In September 2024, Polish Foreign Minister Radosław Sikorski visited Singapore during the 55th anniversary year of diplomatic relations. He met Prime Minister Lawrence Wong, Foreign Minister Vivian Balakrishnan and Senior Minister Teo Chee Hean, with discussions covering economic cooperation, food security, security issues and international affairs.

President Andrzej Duda made a state visit to Singapore from 11 to 13 June 2025, becoming the first Polish president to visit Singapore in more than 20 years. Duda met President Tharman Shanmugaratnam and Prime Minister Lawrence Wong, with discussions covering port and logistics development, agri-food trade, sustainable energy, digitalisation, research and education.

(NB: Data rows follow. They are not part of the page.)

(** A turn after the deadline of a drain with unacknowledged data sends a reset. *)
Lemma tick_drain order corder now s :
  closed s.1 = false -> isVirtual s.1 = false -> deferredClose s.1 = true -> sndBuf s.1 <> ∅ ->
  0 < deferredDeadline s.1 < now -> rstSent s.1 = false -> rstReceived s.1 = false ->
  (waitingAck s.1 = true -> waitingAckFor s.1 <> PACKET_STREAM_RST) ->
  rst_wait (now + terminalAckWait (tun s.1)) (checkRetransmits order corder now s).1.
Proof.
  intros Hc Hv Hdef Hne Hdl Hs Hr Hw. pose proof (watchdogs_same now s) as E.
  apply (tick_waits _ _ _ _ _ (runFinalAckWatchdog now (runGapRecoveryWatchdog now s))); [done..|].
  set (s1 := runFinalAckWatchdog now (runGapRecoveryWatchdog now s)) in *. destruct E. rewrite <- e_tun0.
  assert (Hne1 : bool_decide (sndBuf s1.1 = ∅) = false).
  { apply bool_decide_eq_false. intros He. apply Hne. apply dom_empty_inv_L. rewrite <- e_sndBuf0, He. apply dom_empty_L. }
  unfold handleTerminalRetransmitState. rewrite e_deferred0, e_ddeadline0, Hdef, Hne1.
  unfold IsZero, After. rewrite (proj2 (Z.eqb_neq (deferredDeadline s.1) 0)), (proj2 (Z.ltb_lt (deferredDeadline s.1) now)) by lia.
  cbn [andb orb negb snd].
  set (s2 := if drain_stalled now s1.1 then upd (fun a => a <| drainStallLogged := true |>) s1 else s1).
  assert (E2 : term_same s1.1 s2.1) by (unfold s2; case_if; by split).
  assert (B2 : sndBuf s2.1 = sndBuf s1.1) by (unfold s2; by case_if).
  destruct E2. rewrite <- e_tun1. unfold settleTerminalDrain, settle_decision.
  rewrite e_closed1, e_closed0, e_deferred1, e_deferred0, e_ddeadline1, e_ddeadline0, B2, Hc, Hdef, Hne1.
  unfold IsZero, After. rewrite (proj2 (Z.eqb_neq (deferredDeadline s.1) 0)), (proj2 (Z.ltb_lt (deferredDeadline s.1) now)) by lia.
  cbn [andb orb negb]. set (reason := (_ +:+ _)%string).
  rewrite Close_with_rst.
  apply (Close_rst_waits reason now (upd clearDeferred s2)); cbn; try congruence. intros Hw2. rewrite e_for1, e_for0. apply Hw. congruence.
Qed.
End terminal.

(** C4: Terminal states end.  Take any stream that is neither closed nor virtual and has
    not been reset by its peer, and suppose the peer is silent.  If the stream waits
    for the acknowledgement of its reset, or of a half-close, or drains unacknowledged
    data, and the deadline of that wait has passed at a timer turn, then a second turn
    more than [terminalAckWait] later leaves it closed: a drain or a half-close that
    times out becomes a reset, and a reset that is not acknowledged is finalised. *)
Theorem terminal_states_end {W} `{PacketEnqueuer W} (s : ARQ * W) t1 t2 order1 corder1 order2 corder2 :
  closed s.1 = false -> isVirtual s.1 = false -> rstReceived s.1 = false ->
  0 < t1 -> 0 < terminalAckWait (tun s.1) -> t1 + terminalAckWait (tun s.1) < t2 ->
  (deferredClose s.1 = false /\ waitingAck s.1 = true /\ 0 < ackWaitDeadline s.1 < t1 /\
   (waitingAckFor s.1 = PACKET_STREAM_RST \/
    rstSent s.1 = false /\
    (waitingAckFor s.1 = PACKET_STREAM_CLOSE_READ \/ waitingAckFor s.1 = PACKET_STREAM_CLOSE_WRITE))) \/
  (deferredClose s.1 = true /\ sndBuf s.1 <> ∅ /\ 0 < deferredDeadline s.1 < t1 /\ rstSent s.1 = false /\
   (waitingAck s.1 = true -> waitingAckFor s.1 <> PACKET_STREAM_RST)) ->
  closed (checkRetransmits order2 corder2 t2 (checkRetransmits order1 corder1 t1 s)).1 = true.
Proof.
  intros Hc Hv Hr Ht1 Hw Ht2 [(Hdef & Hwt & Hdl & [Hf|[Hs Hf]])|(Hdef & Hne & Hdl & Hs & Hf)].
  - apply (tick_rst (t1 + terminalAckWait (tun s.1))); [left|lia]. eapply tick_rst; [|exact Hdl]. by right.
  - apply (tick_rst (t1 + terminalAckWait (tun s.1))); [by apply tick_half_close|lia].
  - apply (tick_rst (t1 + terminalAckWait (tun s.1))); [by apply tick_drain|lia].
Qed.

High-level visits from Poland to Singapore
- Prime Minister Leszek Miller (2003)
- President Aleksander Kwaśniewski (2004)
- Prime Minister Marek Belka (2005)
- Prime Minister Donald Tusk (2012)
- President Andrzej Duda (2025)

High-level visits from Singapore to Poland
- Prime Minister Lee Hsien Loong (2013)
- President Tony Tan (2017)

==Economic Relations==
In 2024, Singaporean goods exports to Poland reached a value of approximately €802 million, while Polish goods exports to Singapore reached a value of approximately €377 million. Since 2010, trade in goods between the two countries reached its highest value in 2015, when Singaporean exports to Poland reached €928 million, while Polish exports to Singapore reached €788 million.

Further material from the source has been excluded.